WHEREAS, based upon the Severance Plan (as defined below), Executive shall be eligible to receive certain severance benefits
contingent upon his agreement to the covenants set forth in this Agreement and his strict compliance with such covenants; 

WHEREAS, pursuant to that certain Executive Employment Agreement by and between Executive and Nucor dated as of April 10,
2001, as amended by an Amendment Agreement effective as of November 5, 2007 (as amended, the “Employment Agreement”), Executive is entitled to certain post-separation benefits in addition to those granted under the Severance Plan
provided that Executive adheres to the post-separation restrictive covenants set forth in the Employment Agreement; 

WHEREAS, Nucor and Executive desire for this Agreement to, amongst other things, supersede (as of the Effective Date) the terms of
the Employment Agreement; 
 WHEREAS, Executive’s years of experience as an Executive Officer of Nucor give him
unique expertise and insight into Nucor’s operations and management; and 
 WHEREAS, the parties wish to enter into
this Agreement during the course of Executive’s employment to set forth Executive’s post-separation benefit opportunities and to protect Nucor’s competitive advantages, confidential trade secrets and goodwill. 

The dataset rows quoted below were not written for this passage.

Definition lenBetween (lo : Z) (s : string) (hi : Z) : bool := between lo (len s) hi.

Definition validSettingsCommandID (value : string) : bool := lenBetween 1 value MaxSettingsCommandIDBytes.

Definition letterOrDigit (c : Z) : bool := lower c || upper c || digit c.

Definition validSettingsIdentifier (value : string) : bool :=
  lenBetween 1 value MaxSettingsIdentifierBytes &&
  match bytes_of value with
  | [] => false
  | ch :: rest => letterOrDigit ch && forallb (λ ch, letterOrDigit ch || bool_decide (ch ∈ [46; 95; 58; 47; 45])) rest
  end.

Definition validSettingsFingerprint (value : string) : bool :=
  bool_decide (len value = 71) && HasPrefix value "sha256:" && forallb lowerHex (runesOf (TrimPrefix value "sha256:")).

Definition validFileReferenceFingerprint (value : string) : bool :=
  bool_decide (len value = 71) && HasPrefix value "sha256:" && forallb lowerHex (runesOf (TrimPrefix value "sha256:")).

Definition validSettingsReason (value : string) : bool :=
  lenBetween 1 value 64 &&
  match bytes_of value with
  | [] => false
  | ch :: rest => lower ch && forallb (λ r, lower r || digit r || bool_decide (r = 95)) (runes 0 rest)
  end.

Definition validSettingsReasonPointer (value : option string) : bool :=
  match value with Some v => validSettingsReason v | None => false end.

Definition validSettingsOutcome (value : string) : bool :=
  bool_decide (value ∈ ["applied"; "rejected"; "timeout"; "unsupported"; "stale_capability"; "outcome_unknown";
                        "mismatched_effective"]).

Definition validRunControlOutcome (value : string) : bool :=
  bool_decide (value ∈ ["completed"; "rejected"; "timeout"; "unsupported"; "outcome_unknown"]).

(** ** Settings changes *)

Record SettingsChange := mkSettingsChange {
  CapabilityFingerprint : string;
  RequestedModelID : option string;
  RequestedReasoningEffortID : option string;
  RequestedPermissionModeID : option string;
}.

(** An optional member that, when present, is a settings identifier. *)
Definition requestedID (k : string) (fs : fields) : option (option string) :=
  match get k fs with
  | None => Some None
  | Some r =>
      value ← unmarshal r "";
      if validSettingsIdentifier value then Some (Some value) else None
  end.

Definition DecodeSettingsChangePayload (payload : string) : option SettingsChange :=
  fs ← strictObject payload;
  _ ← when (bool_decide (2 ≤ length fs)%nat && bool_decide (length fs ≤ 4)%nat
            && only ["capability_fingerprint"; "model_id"; "reasoning_effort_id"; "permission_mode_id"] fs);
  fp ← asField "capability_fingerprint" fs;
  _ ← when (validSettingsFingerprint fp);
  model ← requestedID "model_id" fs;
  effort ← requestedID "reasoning_effort_id" fs;
  mode ← requestedID "permission_mode_id" fs;
  _ ← when (negb (bool_decide (model = None) && bool_decide (effort = None) && bool_decide (mode = None)));
  Some (mkSettingsChange fp model effort mode).

(** ** Settings capabilities *)

Record SettingsCapabilityChoice := mkChoice { choice_ID : string; choice_Label : string }.

Definition choice_names : list string := ["id"; "label"].

#[global] Instance choice_json : GoJson SettingsCapabilityChoice := {
  zero := mkChoice "" "";
  isEmpty _ := false;
  unmarshal := unmarshalStruct (λ ms old,
    id ← member choice_names "id" ms (choice_ID old);
    label ← member choice_names "label" ms (choice_Label old);
    Some (mkChoice id label));
  marshal c := struct [out "id" (choice_ID c); out "label" (choice_Label c)];
}.

Record SettingsCapabilityPayload := mkSettingsCapability {
  sc_SchemaVersion : Z;
  sc_Fingerprint : string;
  sc_Models : slice SettingsCapabilityChoice;
  sc_ReasoningEfforts : slice SettingsCapabilityChoice;
  sc_PermissionModes : slice SettingsCapabilityChoice;
  sc_EffectiveModelID : string;
  sc_EffectiveReasoningEffortID : option string;
  sc_EffectivePermissionModeID : string;
  sc_ModelChange : string;
  sc_ReasoningEffortChange : string;
  sc_PermissionChange : string;
  sc_ModelReadOnlyReason : option string;
  sc_ReasoningEffortReadOnlyReason : option string;
  sc_PermissionReadOnlyReason : option string;
}.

NOW, THEREFORE, in consideration of the reasons recited above, the severance and other post-separation benefits to be paid by
Nucor to Executive upon termination of his full-time employment with Nucor, the mutual covenants and obligations contained herein, and for other good and valuable consideration, the receipt and sufficiency of which is hereby acknowledged, and which
consideration Executive was not otherwise entitled to receive, Executive and Nucor hereby agree effective as of the Effective Date as follows: 
 1. Recitals. The above recitals are true and correct and are incorporated herein by reference as if fully set forth herein. 

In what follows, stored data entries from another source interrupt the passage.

Definition hpe_decode (ms : fields) (old : HistoryPageEvent) : option HistoryPageEvent :=
  v0 ← member hpe_names "frame" ms (hpe_Frame old);
  v1 ← member hpe_names "type" ms (hpe_Type old);
  v2 ← member hpe_names "session_id" ms (hpe_SessionID old);
  v3 ← member hpe_names "seq" ms (hpe_Seq old);
  v4 ← member hpe_names "time" ms (hpe_Time old);
  v5 ← member hpe_names "payload" ms (hpe_Payload old);
  Some (mkHistoryPageEvent v0 v1 v2 v3 v4 v5).

#[global] Instance hpe_json : GoJson HistoryPageEvent := {
  zero := mkHistoryPageEvent zero zero zero zero zero zero;
  isEmpty _ := false;
  unmarshal := unmarshalStruct hpe_decode;
  marshal v := struct (hpe_fields v);
}.

Record HistoryPageResponse := mkHistoryPageResponse {
  hpr_RequestID : string;
  hpr_SessionID : string;
  hpr_Events : slice HistoryPageEvent;
  hpr_LatestSeq : Z;
  hpr_NextBeforeSeq : option Z;
  hpr_RetentionState : string;
}.

Definition hpr_fields (v : HistoryPageResponse) : list (option (list (string * string))) :=
  [out "request_id" (hpr_RequestID v); out "session_id" (hpr_SessionID v);
   out "events" (hpr_Events v); out "latest_seq" (hpr_LatestSeq v);
   out "next_before_seq" (hpr_NextBeforeSeq v); out "retention_state" (hpr_RetentionState v)].

Record AttentionSubscribe := mkAttentionSubscribe {
  asb_RequestID : string;
}.

Definition asb_fields (v : AttentionSubscribe) : list (option (list (string * string))) :=
  [out "request_id" (asb_RequestID v)].

Record AttentionPermission := mkAttentionPermission {
  ap_ID : string;
  ap_Status : string;
}.

Definition ap_fields (v : AttentionPermission) : list (option (list (string * string))) :=
  [out "id" (ap_ID v); out "status" (ap_Status v)].

Definition ap_names : list string :=
  ["id"; "status"].

Definition ap_decode (ms : fields) (old : AttentionPermission) : option AttentionPermission :=
  v0 ← member ap_names "id" ms (ap_ID old);
  v1 ← member ap_names "status" ms (ap_Status old);
  Some (mkAttentionPermission v0 v1).

#[global] Instance ap_json : GoJson AttentionPermission := {
  zero := mkAttentionPermission zero zero;
  isEmpty _ := false;
  unmarshal := unmarshalStruct ap_decode;
  marshal v := struct (ap_fields v);
}.

Record AttentionBlocker := mkAttentionBlocker {
  ab_Kind : string;
  ab_Reason : option string;
  ab_ExpiresAt : option Z;
  ab_BlockingSessionID : option string;
  ab_Operation : option string;
}.

Definition ab_fields (v : AttentionBlocker) : list (option (list (string * string))) :=
  [out "kind" (ab_Kind v); outNonEmpty "reason" (ab_Reason v);
   outNonEmpty "expires_at" (ab_ExpiresAt v);
   outNonEmpty "blocking_session_id" (ab_BlockingSessionID v);
   outNonEmpty "operation" (ab_Operation v)].

Definition ab_names : list string :=
  ["kind"; "reason"; "expires_at"; "blocking_session_id"; "operation"].

Definition ab_decode (ms : fields) (old : AttentionBlocker) : option AttentionBlocker :=
  v0 ← member ab_names "kind" ms (ab_Kind old);
  v1 ← member ab_names "reason" ms (ab_Reason old);
  v2 ← member ab_names "expires_at" ms (ab_ExpiresAt old);
  v3 ← member ab_names "blocking_session_id" ms (ab_BlockingSessionID old);
  v4 ← member ab_names "operation" ms (ab_Operation old);
  Some (mkAttentionBlocker v0 v1 v2 v3 v4).

#[global] Instance ab_json : GoJson AttentionBlocker := {
  zero := mkAttentionBlocker zero zero zero zero zero;
  isEmpty _ := false;
  unmarshal := unmarshalStruct ab_decode;
  marshal v := struct (ab_fields v);
}.

Record AttentionSummary := mkAttentionSummary {
  as_SessionID : string;
  as_LatestSeq : Z;
  as_State : string;
  as_Permission : option AttentionPermission;
  as_TerminalOutcome : option string;
  as_LatestChangeSeq : option Z;
  as_Blocker : option AttentionBlocker;
  as_SummaryVersion : Z;
  as_SummaryState : string;
}.

Definition as_fields (v : AttentionSummary) : list (option (list (string * string))) :=
  [out "session_id" (as_SessionID v); out "latest_seq" (as_LatestSeq v); out "state" (as_State v);
   outNonEmpty "permission" (as_Permission v); outNonEmpty "terminal_outcome" (as_TerminalOutcome v);
   outNonEmpty "latest_change_seq" (as_LatestChangeSeq v); outNonEmpty "blocker" (as_Blocker v);
   out "summary_version" (as_SummaryVersion v); out "summary_state" (as_SummaryState v)].

Definition as_names : list string :=
  ["session_id"; "latest_seq"; "state"; "permission"; "terminal_outcome"; "latest_change_seq";
   "blocker"; "summary_version"; "summary_state"].

Definition as_decode (ms : fields) (old : AttentionSummary) : option AttentionSummary :=
  v0 ← member as_names "session_id" ms (as_SessionID old);
  v1 ← member as_names "latest_seq" ms (as_LatestSeq old);
  v2 ← member as_names "state" ms (as_State old);
  v3 ← member as_names "permission" ms (as_Permission old);
  v4 ← member as_names "terminal_outcome" ms (as_TerminalOutcome old);
  v5 ← member as_names "latest_change_seq" ms (as_LatestChangeSeq old);
  v6 ← member as_names "blocker" ms (as_Blocker old);
  v7 ← member as_names "summary_version" ms (as_SummaryVersion old);
  v8 ← member as_names "summary_state" ms (as_SummaryState old);
  Some (mkAttentionSummary v0 v1 v2 v3 v4 v5 v6 v7 v8).

#[global] Instance as_json : GoJson AttentionSummary := {
  zero := mkAttentionSummary zero zero zero zero zero zero zero zero zero;
  isEmpty _ := false;
  unmarshal := unmarshalStruct as_decode;
  marshal v := struct (as_fields v);
}.

Record AttentionSummaryFrame := mkAttentionSummaryFrame {
  asf_RequestID : string;
  asf_Kind : string;
  asf_SubscriptionState : string;
  asf_Summaries : slice AttentionSummary;
}.

Definition asf_fields (v : AttentionSummaryFrame) : list (option (list (string * string))) :=
  [out "request_id" (asf_RequestID v); out "kind" (asf_Kind v);
   out "subscription_state" (asf_SubscriptionState v); out "summaries" (asf_Summaries v)].

(** ** Frames *)

Inductive Frame :=
  | FHello (v : Hello)
  | FHelloAck (v : HelloAck)
  | FEvent (v : Event)
  | FEventReceipt (v : EventReceipt)
  | FCommand (v : Command)
  | FCommandAck (v : CommandAck)
  | FPing (v : Ping)
  | FPong (v : Pong)
  | FErrorFrame (v : ErrorFrame)
  | FHistoryPageRequest (v : HistoryPageRequest)
  | FHistoryPageResponse (v : HistoryPageResponse)
  | FAttentionSubscribe (v : AttentionSubscribe)
  | FAttentionSummaryFrame (v : AttentionSummaryFrame)
  | FTargetJoin (v : TargetJoin)
  | FTargetJoinChallenge (v : TargetJoinChallenge)
  | FTargetJoinCredential (v : TargetJoinCredential)
  | FCredentialRotationRequest (v : CredentialRotationRequest)
  | FCredentialRotationCredential (v : CredentialRotationCredential)
  | FCredentialRotationPossession (v : CredentialRotationPossession)
  | FCredentialRotationActivation (v : CredentialRotationActivation)
  | FSettingsDeliveryExecute (v : SettingsDeliveryExecute)
  | FProviderStart (v : ProviderStart)
  | FProviderStartPrepare (v : ProviderStartPrepare)
  | FProviderStartStarted (v : ProviderStartStarted)
  | FProviderStartAck (v : ProviderStartAck).

(** The method [FrameName] of each frame type. *)
Definition FrameName (f : Frame) : string :=
  match f with
  | FHello _ => "hello"
  | FHelloAck _ => "hello.ack"
  | FEvent _ => "event"
  | FEventReceipt _ => "event.receipt"
  | FCommand _ => "command"
  | FCommandAck _ => "command.ack"
  | FPing _ => "ping"
  | FPong _ => "pong"
  | FErrorFrame _ => "error"
  | FHistoryPageRequest _ => "history.page"
  | FHistoryPageResponse _ => "history.page"
  | FAttentionSubscribe _ => "attention.subscribe"
  | FAttentionSummaryFrame _ => "attention.summary"
  | FTargetJoin _ => "target.join"
  | FTargetJoinChallenge _ => "target.join.challenge"
  | FTargetJoinCredential _ => "target.join.credential"
  | FCredentialRotationRequest _ => "credential.rotation.request"
  | FCredentialRotationCredential _ => "credential.rotation.credential"
  | FCredentialRotationPossession _ => "credential.rotation.possession"
  | FCredentialRotationActivation _ => "credential.rotation.activation"
  | FSettingsDeliveryExecute _ => "settings.delivery.execute"
  | FProviderStart _ => "provider.start"
  | FProviderStartPrepare _ => "provider.start.prepare"
  | FProviderStartStarted _ => "provider.start.started"
  | FProviderStartAck _ => "provider.start.ack"
  end.

(** [json.Marshal] of a frame. *)
Definition marshalFrame (f : Frame) : option string :=
  struct match f with
  | FHello v => h_fields v
  | FHelloAck v => ha_fields v
  | FEvent v => ev_fields v
  | FEventReceipt v => er_fields v
  | FCommand v => cmd_fields v
  | FCommandAck v => ca_fields v
  | FPing v => ping_fields v
  | FPong v => pong_fields v
  | FErrorFrame v => ef_fields v
  | FHistoryPageRequest v => hpq_fields v
  | FHistoryPageResponse v => hpr_fields v
  | FAttentionSubscribe v => asb_fields v
  | FAttentionSummaryFrame v => asf_fields v
  | FTargetJoin v => tj_fields v
  | FTargetJoinChallenge v => tjc_fields v
  | FTargetJoinCredential v => tjd_fields v
  | FCredentialRotationRequest v => crr_fields v
  | FCredentialRotationCredential v => crc_fields v
  | FCredentialRotationPossession v => crp_fields v
  | FCredentialRotationActivation v => cra_fields v
  | FSettingsDeliveryExecute v => sde_fields v
  | FProviderStart v => ps_fields v
  | FProviderStartPrepare v => psp_fields v
  | FProviderStartStarted v => pss_fields v
  | FProviderStartAck v => psa_fields v
  end.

2. Definitions. For purposes of this Agreement the following definitions shall apply: 

(a) The term “Business” means the research, manufacture, marketing, sale, placement and/or distribution of steel
or steel products (including but not limited to flat-rolled steel, steel shapes, structural steel, light gauge steel framing, steel plate, steel joists and girders, steel deck, steel fasteners, metal building systems, wire rod, welded-wire
reinforcement rolls and 

  

					
		 		 	

 
sheets, cold finished steel bars and wire, special bar quality products, guard rail, fabricated concrete reinforcement bars, and structural welded-wire reinforcement) or steel or steel product
inputs (including but not limited to scrap metal and direct reduced iron). 
 (b) The term “Code” means
the Internal Revenue Code of 1986, as amended. 
 (c) The term “Competing Business” means any business
activity (i) that is the same as, or is in direct competition with, any portion of the Business and (ii) in which Executive engaged in during the course of his employment with Nucor. 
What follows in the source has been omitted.